(* ===== verification/ControlProps.v ===== *)
(** * Properties of the parts of the control loop

    Batches, replica counters, the revision history. *)
From S2P Require Export Control.

(** ** Batches *)

Section batches.
Context `{K8sLaws} (Adm : obs reply → Prop) (P : api_call → Prop) (HChoose : P Choose).
Context (fn : Z → go (bool * option error)) (total : Z) (Done : Z → list (obs reply) → Prop).
Hypothesis Hmono : ∀ k tr tr', 0 ≤ k < total → tr `sublist_of` tr' → Done k tr → Done k tr'.
Hypothesis Hfn : ∀ k tr, 0 ≤ k < total →
  wp Adm (λ _, P) (fn k) (returns (λ tr' r, r.2 = None → Done k tr')) tr.

Lemma omap_id_length {A} (l : list (option A)) : (length (omap id l) ≤ length l)%nat.
Proof. induction l as [|[a|] l IH]; [done|exact (le_n_S _ _ IH)|exact (le_S _ _ IH)]. Qed.

Lemma slowStart_loop_complete fuel batchSize remaining j tr :
  0 ≤ remaining ≤ Z.of_nat fuel → 0 ≤ j → j + remaining = total → batchSize ≤ remaining →
  (0 < remaining → 0 < batchSize) → (∀ k, 0 ≤ k < j → Done k tr) →
  wp Adm (λ _, P) (slowStart_loop fuel batchSize remaining j j fn)
    (returns (λ tr' r, j ≤ r.1 ≤ total ∧
       (r.2 = None → r.1 = total ∧ ∀ k, 0 ≤ k < total → Done k tr'))) tr.
Proof.
  revert batchSize remaining j tr. induction fuel as [|fuel IH];
    intros batchSize remaining j tr Hfuel Hj Htot Hb Hpos Hdone; cbn [slowStart_loop].
  { apply wp_ret. exists (j, None). split; [done|]. simpl. split; [lia|].
    intros _. assert (j = total) as -> by lia. done. }
  destruct (0 <? batchSize) eqn:Hbs.
  2:{ apply wp_ret. exists (j, None). split; [done|]. simpl. split; [lia|].
      intros _. assert (j = total) as -> by lia. done. }
  eapply (wp_seq _ _ _ _ (λ tr' results, tr `sublist_of` tr' ∧ ∃ rs, results ≡ₚ rs ∧
    Forall2 (λ k (e : option error), e = None → Done k tr') (seqZ j batchSize) rs)).
  { eapply wp_mono; [|apply wp_trace, (wp_par Adm P HChoose
      (λ k tr' (e : option error), e = None → Done k tr'))].
    - intros t o [(l & -> & rs & Hrs) (new & -> & _)]. exists l. split; [done|].
      split; [by apply sublist_inserts_r|by exists rs].
    - intros k [Hk1 Hk2]%elem_of_seqZ t t' e Hs Hd He. eapply Hmono; [lia|done|auto].
    - intros k t [Hk1 Hk2]%elem_of_seqZ. eapply wp_seq; [apply Hfn; lia|].
      intros t' [b e] Hd. apply wp_ret. by exists e. }
  intros tr' results (Hsub & rs & Hperm & Hall). cbv zeta.
  pose proof (list.Forall2_length _ _ _ Hall) as Hlen. rewrite length_seqZ in Hlen.
  assert (length results = length rs) as Hlr by by rewrite Hperm.
  pose proof (omap_id_length results) as Hle.
  destruct (0 <? Z.of_nat (length (omap id results))) eqn:He.
  { apply wp_ret. eexists; split; [done|]. simpl. split; [lia|].
    intros Hn. apply NewAggregate_None in Hn. destruct (omap id results); [done|by inversion Hn]. }
  assert (Forall (λ o, o = None) results) as Hnone.
  { clear -He. induction results as [|[e|] rs IH]; [done|done|]. constructor; [done|]. by apply IH. }
  replace (j + (batchSize - Z.of_nat (length (omap id results)))) with (j + batchSize) by lia.
  eapply wp_mono; [|apply IH].
  - intros t o (r & -> & H1 & H2). exists r. split; [done|]. split; [lia|done].
  - lia.
  - lia.
  - lia.
  - lia.
  - unfold MaxBatchSize. lia.
  - intros k Hk. destruct (decide (k < j)) as [Hlt|Hge]; [eapply Hmono; [lia|done|apply Hdone; lia]|].
    assert (seqZ j batchSize !! Z.to_nat (k - j) = Some k) as Hk'.
    { apply lookup_seqZ. lia. }
    destruct (Forall2_lookup_l _ _ _ _ _ Hall Hk') as (e & He' & Hd). apply Hd.
    rewrite Hperm, List.Forall_forall in Hnone. by apply Hnone, list_elem_of_In, (list_elem_of_lookup_2 _ _ _ He').
Qed.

● ● ● ● ●

▶ [What needs to be done]:
Only an exact copy of the listing above, from its first line up to and including the line with "Hypothesis Hfn : ∀ k tr, 0 ≤ k < total →", counts as the answer.

▶ [Output of the task]:
(* ===== verification/ControlProps.v ===== *)
(** * Properties of the parts of the control loop

    Batches, replica counters, the revision history. *)
From S2P Require Export Control.

(** ** Batches *)

Section batches.
Context `{K8sLaws} (Adm : obs reply → Prop) (P : api_call → Prop) (HChoose : P Choose).
Context (fn : Z → go (bool * option error)) (total : Z) (Done : Z → list (obs reply) → Prop).
Hypothesis Hmono : ∀ k tr tr', 0 ≤ k < total → tr `sublist_of` tr' → Done k tr → Done k tr'.
Hypothesis Hfn : ∀ k tr, 0 ≤ k < total →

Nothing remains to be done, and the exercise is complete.